Bufera giudiziaria a Brindisi: arrestato il sindaco Consales e altri due. Nel mirino della Digos il trattamento dei rifiuti

BRINDISI – È ai domiciliari dall’alba il Primo cittadino di Brindisi Cosimo Consales, da quando gli agenti della Digos gli hanno notificato l’ ordine d’arresto per corruzione, concussione, abuso d’ufficio e truffa. Il capoluogo messapico si è svegliato nella bufera. Nel mirino dell’indagine che ha portato ai domiciliari anche il commercialista Massimo Vergara, e in carcere l’imprenditore Luca Screti, l’ incarico affidato dal comune alla ‘Nubile srl’, l’azienda di Screti che si occupa del trattamento, biostabilizzazione e produzione di Cdr e Css dai rifiuti urbani.
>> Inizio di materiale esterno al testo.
(** * DCS persistence and weather rotation: mission archive mutation engine

    Shallow embedding of [app/mission_time_updater.py], [app/weather_rotator.py],
    [app/time_reader.py] and [app/main.py], with the properties of the design
    document stated and proved over it.

    Python [str] values are modelled as [list ascii]: a character is a code
    point below 256, which covers the ASCII Lua text of a mission descriptor.
    Integers are [Z] (Python integers are unbounded).  Effects (process
    table, archive tool, file system, notifier) are modelled by a trace of
    events over an environment that fixes what the outside world answers;
    a function that an exception can leave returns an outcome that says
    so. *)

From Stdlib Require Import ZArith List Ascii String Lia Bool.
From Stdlib Require Import Numbers.DecimalString DecimalPos.
From stdpp Require Import base option list gmap strings.

Open Scope Z_scope.

(** ** Python strings *)

Module PyStr.

Abbreviation str := (list ascii).

(** A literal: ["..."] of the source as a list of characters. *)
Definition lit (s : string) : str := list_ascii_of_string s.

Definition code (c : ascii) : N := N_of_ascii c.

Definition LF : ascii := ascii_of_N 10.
Definition CR : ascii := ascii_of_N 13.
Definition TAB : ascii := ascii_of_N 9.
Definition FF : ascii := ascii_of_N 12.
Definition DQ : ascii := ascii_of_N 34.
Definition BACKSLASH : ascii := ascii_of_N 92.

(** A double-quoted name, as it stands in the descriptor: ["name"] with
    its quotes. *)
Definition quoted (name : string) : str := DQ :: lit name ++ [DQ].

(** [str.isspace] per character, also the class [\s] of [re] on [str]
    patterns: U+0009..U+000D, U+001C..U+001F, U+0020, U+0085, U+00A0. *)
Definition isspace (c : ascii) : bool :=
  let n := code c in
  ((9 <=? n) && (n <=? 13) || (28 <=? n) && (n <=? 31) || (n =? 32)
   || (n =? 133) || (n =? 160))%N.

(** Line boundaries of [str.splitlines]: \n \r \v \f \x1c \x1d \x1e \x85
    (and \r\n taken as one boundary). *)
Definition is_linebreak (c : ascii) : bool :=
  let n := code c in
  ((10 <=? n) && (n <=? 13) || (28 <=? n) && (n <=? 30) || (n =? 133))%N.

Definition is_digit (c : ascii) : bool :=
  let n := code c in ((48 <=? n) && (n <=? 57))%N.

Definition digit_val (c : ascii) : Z := Z.of_N (code c) - 48.

(** [text.splitlines()]: the lines without their terminators; a final
    terminator does not open another line. *)
Fixpoint splitlines (s : str) : list str :=
  match s with
  | [] => []
  | c :: s' =>
      if is_linebreak c then
        if Ascii.eqb c CR then
          match s' with
          | d :: s'' => if Ascii.eqb d LF then [] :: splitlines s''
                        else [] :: splitlines s'
          | [] => [] :: splitlines s'
          end
        else [] :: splitlines s'
      else
        match splitlines s' with
        | [] => [[c]]
        | l :: ls => (c :: l) :: ls
        end
  end.

(** [sep.join(parts)]. *)
Fixpoint join (sep : str) (parts : list str) : str :=
  match parts with
  | [] => []
  | [p] => p
  | p :: ps => p ++ sep ++ join sep ps
  end.

(** [s.startswith(p)]. *)
Fixpoint starts_with (p s : str) : bool :=
  match p, s with
  | [], _ => true
  | _ :: _, [] => false
  | a :: p', b :: s' => Ascii.eqb a b && starts_with p' s'
  end.

(** [needle in hay]. *)
Fixpoint contains (needle hay : str) : bool :=
  starts_with needle hay ||
  match hay with
  | [] => false
  | _ :: hay' => contains needle hay'
  end.

Fixpoint lstrip (s : str) : str :=
  match s with
  | c :: s' => if isspace c then lstrip s' else s
  | [] => []
  end.

Definition rstrip (s : str) : str := rev (lstrip (rev s)).

(** [s.strip()]. *)
Definition strip (s : str) : str := rstrip (lstrip s).

(** [s.split(sep)] for a separator of one character: never empty. *)
Fixpoint split (sep : ascii) (s : str) : list str :=
  match s with
  | [] => [[]]
  | c :: s' =>
      if Ascii.eqb c sep then [] :: split sep s'
      else match split sep s' with
           | [] => [[c]]
           | p :: ps => (c :: p) :: ps
           end
  end.

(** Digits with single underscores between them, as [int] reads them;
    [acc] is the value so far, [prev_digit] tells whether the character
    before was a digit. *)
Fixpoint int_digits (acc : Z) (prev_digit : bool) (s : str) : option Z :=
  match s with
  | [] => if prev_digit then Some acc else None
  | c :: s' =>
      if is_digit c then int_digits (10 * acc + digit_val c) true s'
      else if Ascii.eqb c "_"%char && prev_digit then
        match s' with
        | d :: _ => if is_digit d then int_digits acc false s' else None
        | [] => None
        end
      else None
  end.

(** Whitespace that [int] skips at both ends: the C [isspace] set, and
    the non-ASCII spaces it first turns into blanks. *)
Definition int_isspace (c : ascii) : bool :=
  let n := code c in
  ((9 <=? n) && (n <=? 13) || (n =? 32) || (n =? 133) || (n =? 160))%N.

Fixpoint int_lskip (s : str) : str :=
  match s with
  | c :: s' => if int_isspace c then int_lskip s' else s
  | [] => []
  end.

(** [int(s)] in base 10; [None] stands for [ValueError].  (CPython from
    3.11 also refuses numerals of more than 4300 digits; no statement
    below depends on how such a numeral is read.) *)
Definition py_int (s : str) : option Z :=
  let t := rev (int_lskip (rev (int_lskip s))) in
  match t with
  | c :: t' =>
      if Ascii.eqb c "-"%char then Z.opp <$> int_digits 0 false t'
      else if Ascii.eqb c "+"%char then int_digits 0 false t'
      else int_digits 0 false t
  | [] => None
  end.

(** [str(n)] and the [{n}] of an f-string, for an integer. *)
Definition of_Z (n : Z) : str := lit (NilZero.string_of_int (Z.to_int n)).

End PyStr.

Import PyStr.

(** ** [mission_time_updater.py]: the start_time field *)

Definition MAX_TIME : Z := 86399.

(** The test [if '"start_time"' in line or '["start_time"]' in line]. *)
Definition has_start_time (line : str) : bool :=
  contains (quoted "start_time") line
  || contains (lit "[" ++ quoted "start_time" ++ lit "]") line.

(** What the [try] block of [_parse_start_time] assigns for one matching
    line: [int(line.strip().split("=")[1].split(",")[0].strip())];
    [None] when the block raises (no [=] on the line, or no integer). *)
Definition line_value (line : str) : option Z :=
  let cleaned := strip line in
  match split "="%char cleaned with
  | _ :: x :: _ =>
      match split ","%char x with
      | y :: _ => py_int (strip y)
      | [] => None
      end
  | _ => None
  end.

(** The loop of [_parse_start_time], from the state [last_value]. *)
Fixpoint parse_loop (last_value : option Z) (lines : list str) : option Z :=
  match lines with
  | [] => last_value
  | line :: rest =>
      if has_start_time line then
        match line_value line with
        | Some v => parse_loop (Some v) rest
        | None => parse_loop last_value rest
        end
      else parse_loop last_value rest
  end.

Definition _parse_start_time (text : str) : option Z :=
  parse_loop None (splitlines text).

(** The loop of [_replace_start_time] over [enumerate(lines)], from the
    index [i] and the state [last_index]. *)
Fixpoint index_loop (i : nat) (last_index : option nat) (lines : list str)
  : option nat :=
  match lines with
  | [] => last_index
  | line :: rest =>
      index_loop (S i) (if has_start_time line then Some i else last_index) rest
  end.

Definition last_start_time_index (lines : list str) : option nat :=
  index_loop 0 None lines.

(** The canonical line [f'\t["start_time"] = {new_value},']. *)
Definition start_time_line (new_value : Z) : str :=
  TAB :: lit "[" ++ quoted "start_time" ++ lit "] = " ++ of_Z new_value ++ lit ",".

Definition _replace_start_time (text : str) (new_value : Z) : str :=
  let lines := splitlines text in
  match last_start_time_index lines with
  | None => text
  | Some last_index => join [LF] (<[last_index := start_time_line new_value]> lines)
  end.

(** ** Failures, notifications and the trace of a run *)

(** Which of the two workflows speaks (the two modules carry their own
    copies of the process and archive helpers, with their own texts). *)
Inductive workflow := TimeUpdate | WeatherRotation.

(** The reasons given to [fail_local] and to [notify_discord_error]. *)
Inductive failure :=
  | ConfigLoadFailed      (* Failed to load config *)
  | ConfigEmpty           (* Config is empty or invalid. *)
  | MissionPathMissing    (* mission_path missing in config. *)
  | MizNotFound           (* MIZ file not found *)
  | StopFailed            (* Failed to stop DCS_server.exe *)
  | SevenZipError         (* 7zip error, with the tool's stderr *)
  | ExtractionFailed      (* Failed to extract 'mission' from .miz. *)
  | MissionMissing        (* 'mission' file missing after extraction. *)
  | ReadFailed            (* Failed reading mission file *)
  | FieldNotFound         (* No start_time found inside mission file. *)
  | DateBlockNotFound     (* Failed to update date block. *)
  | NoTemplatesAvailable  (* Failed to choose weather template. *)
  | WeatherBlockNotFound  (* Failed to replace weather block in mission. *)
  | WriteFailed           (* Failed writing updated mission file *)
  | RepackFailed          (* Failed to update mission inside .miz. *)
  | StartFailed.          (* Failed to start DCS_server.exe *)

Inductive info :=
  | ServerStopped (w : workflow)     (* DCS server stopped to apply ... *)
  | ServerRestarted (w : workflow).  (* DCS server restarted successfully ... *)

Inductive archive_call :=
  | Extract   (* 7z e <miz> mission -o<tempdir> -y *)
  | Update.   (* 7z u <miz> <tempdir>/mission -y *)

(** What a run does to the outside world, in order.  Log lines and the
    [exists] tests are not traced. *)
Inductive event :=
  | ProcessScan                      (* psutil.process_iter(...) *)
  | Kill (pid : Z)                   (* psutil.Process(pid).kill() is called *)
  | Sleep (seconds : Z)              (* time.sleep(seconds) *)
  | NotifyInfo (i : info)            (* notify_discord_info(...) *)
  | NotifyError (f : failure)        (* notify_discord_error(...) *)
  | Run7zip (c : archive_call)       (* subprocess.run([SEVEN_ZIP_PATH] + args) *)
  | ReadText                         (* mission_path.read_text(...) *)
  | WriteText (text : str)           (* mission_path.write_text(text) *)
  | Spawn.                           (* subprocess.Popen([DCS_SERVER_EXE]) *)

#[global] Instance workflow_eq_dec : EqDecision workflow.
Proof. solve_decision. Defined.
#[global] Instance failure_eq_dec : EqDecision failure.
Proof. solve_decision. Defined.
#[global] Instance info_eq_dec : EqDecision info.
Proof. solve_decision. Defined.
#[global] Instance archive_call_eq_dec : EqDecision archive_call.
Proof. solve_decision. Defined.
#[global] Instance event_eq_dec : EqDecision event.
Proof. solve_decision. Defined.

(** The start_time step of [update_miz_start_time] (parse, wrap, replace):
    the text to write back, or the failure reported. *)
Definition start_time_update (text : str) (seconds_to_add : Z) : failure + str :=
  match _parse_start_time text with
  | None => inl FieldNotFound
  | Some current_start =>
      let new_time := (current_start + seconds_to_add) mod (MAX_TIME + 1) in
      inr (_replace_start_time text new_time)
  end.

(** ** The outside world of one run *)

(** An entry of [psutil.process_iter(attrs=['pid', 'name'])]; the name may
    be [None]. *)
Record process := { pid : Z; name : option str }.

(** The configuration read from [dcs_persistence_config.json], a JSON
    object, with the defaults of [cfg.get(key, default)] in place of
    absent keys: the flag by its truth value, the path and the season
    strings (as [config_app.py] writes them), and for the weight what
    [int(...)] makes of it, [None] when [int] raises. *)
Record config := {
  weather_rotation_enabled : bool;
  mission_path : str;
  weather_season : str;
  weather_bad_weather_percentage : option Z;
}.

Inductive config_load :=
  | LoadRaises              (* read_text or json.loads raises *)
  | LoadedFalsy             (* the JSON value is falsy: [not cfg] *)
  | LoadedNotObject         (* truthy and no object: [cfg.get] raises *)
  | Loaded (cfg : config).

Inductive weather_dir := BAD_WEATHER_DIR | GOOD_WEATHER_DIR.
(** ** An environment with tools

    Versions are ordered as [version.Number.Less] orders them, field by
    field; a version with an odd minor number is a development version. *)

Definition example_Less (a b : Number) : bool :=
  if decide (Major a ≠ Major b) then bool_decide (Major a < Major b)%Z
  else if decide (Minor a ≠ Minor b) then bool_decide (Minor a < Minor b)%Z
  else if decide (Patch a ≠ Patch b) then bool_decide (Patch a < Patch b)%Z
  else bool_decide (Build a < Build b)%Z.

Definition example_IsDev (v : Number) : bool := Z.odd (Minor v).

Lemma example_Less_irrefl a : example_Less a a = false.
Proof.
  unfold example_Less. repeat case_decide; try done.
  apply bool_decide_eq_false. lia.
Qed.

Lemma example_Less_trans a b c :
  example_Less a b = true → example_Less b c = true → example_Less a c = true.
Proof.
  unfold example_Less.
  repeat case_decide; rewrite !bool_decide_eq_true; lia.
Qed.

Definition tools_for (major minor patch : Z) (url : string) : Tools :=
  {| Binary_ := {| Number_ := {| Major := major; Minor := minor; Patch := patch; Build := 0 |};
                   Series := "precise"; Arch := "amd64" |};
     URL := url |}.

Definition private_tools : slice Tools :=
  Some [tools_for 1 10 0 "private/1.10.0"; tools_for 1 10 2 "private/1.10.2";
        tools_for 1 11 0 "private/1.11.0"].

Definition public_tools : slice Tools :=
  Some [tools_for 1 12 0 "public/1.12.0"; tools_for 1 14 1 "public/1.14.1";
        tools_for 2 0 0 "public/2.0.0"].

(** The version looked for: 1.12.0 on precise/amd64. *)
Definition example_vers : Binary :=
  {| Number_ := {| Major := 1; Minor := 12; Patch := 0; Build := 0 |};
     Series := "precise"; Arch := "amd64" |}.

(** A storage is what [tools.ReadList] reads from it. *)
Definition example_environ : @Environ (slice Tools * option error) unit :=
  {| env_Config := ();
     env_Storage := (private_tools, None);
     env_PublicStorage := (public_tools, None) |}.

Lemma bestTools_compatible_witness :
  tools_for 1 10 2 "private/1.10.2" ∈ elems private_tools
  ∧ compatible example_Less example_IsDev example_vers CompatVersion
               (tools_for 1 10 2 "private/1.10.2").
Proof.
  apply (bestTools_compatible example_Less example_IsDev private_tools
           example_vers CompatVersion).
  reflexivity.
Defined.

Lemma bestTools_most_recent_witness :
  example_Less (number (tools_for 1 14 1 "public/1.14.1"))
               (number (tools_for 1 12 0 "public/1.12.0")) = false.
Proof.
  apply (bestTools_most_recent example_Less example_IsDev public_tools example_vers
           (Z.lor CompatVersion HighestVersion)
           (tools_for 1 14 1 "public/1.14.1")
           example_Less_irrefl example_Less_trans eq_refl).
  - left.
  - apply skipped_false. reflexivity.
Defined.

(** The private 1.10.2 is found although the public storage holds
    1.12.0. *)
Lemma FindTools_found_witness :
  ∃ b, FindTools example_Less example_IsDev (λ storage _, storage)
                 example_environ example_vers CompatVersion
       = Ok (Some b, None)
       ∧ b ∈ elems private_tools
       ∧ compatible example_Less example_IsDev example_vers CompatVersion b.
Proof.
  destruct (FindTools_found example_Less example_IsDev (λ storage _, storage)
              example_environ example_vers CompatVersion)
    as (_ & _ & Hfound); [done|].
  destruct Hfound as (Hprivate & _ & _); [by intros [? _] | by intros [? _] |].
  apply Hprivate.
  exists (tools_for 1 10 0 "private/1.10.0"). split; [left|].
  apply skipped_false. reflexivity.
Defined.

(** An environment whose storages hold no tools at all. *)
Definition empty_environ : @Environ (slice Tools * option error) unit :=
  {| env_Config := ();
     env_Storage := (None, Some ErrNoMatches);
     env_PublicStorage := (None, Some ErrNoMatches) |}.

Lemma FindExactTools_no_matches_witness :
  FindExactTools (λ storage _, storage) (λ list _, (list, None)) empty_environ example_vers
  = Ok (None, Some ErrNoMatches).
Proof.
  apply (FindExactTools_no_matches (λ storage _, storage) (λ list _, (list, None))
           empty_environ example_vers); reflexivity.
Defined.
L’impianto, che si torva nella zona industriale di Brindisi è stato anche sequestrato. Accompagnato dagli agenti alle 7, 30 del mattino Consales ha raggiunto Palazzo Nervegna dove ha consegnato dei documenti, poi è uscito da una porta secondaria. Mimmo Consales era stato eletto a maggio del 2012 con il centrosinistra. a novembre dell’anno successivo si è autosospeso dal Pd in seguito ad un’indagine sull’affidamento del servizio di comunicazione istituzionale e della rassegna stampa.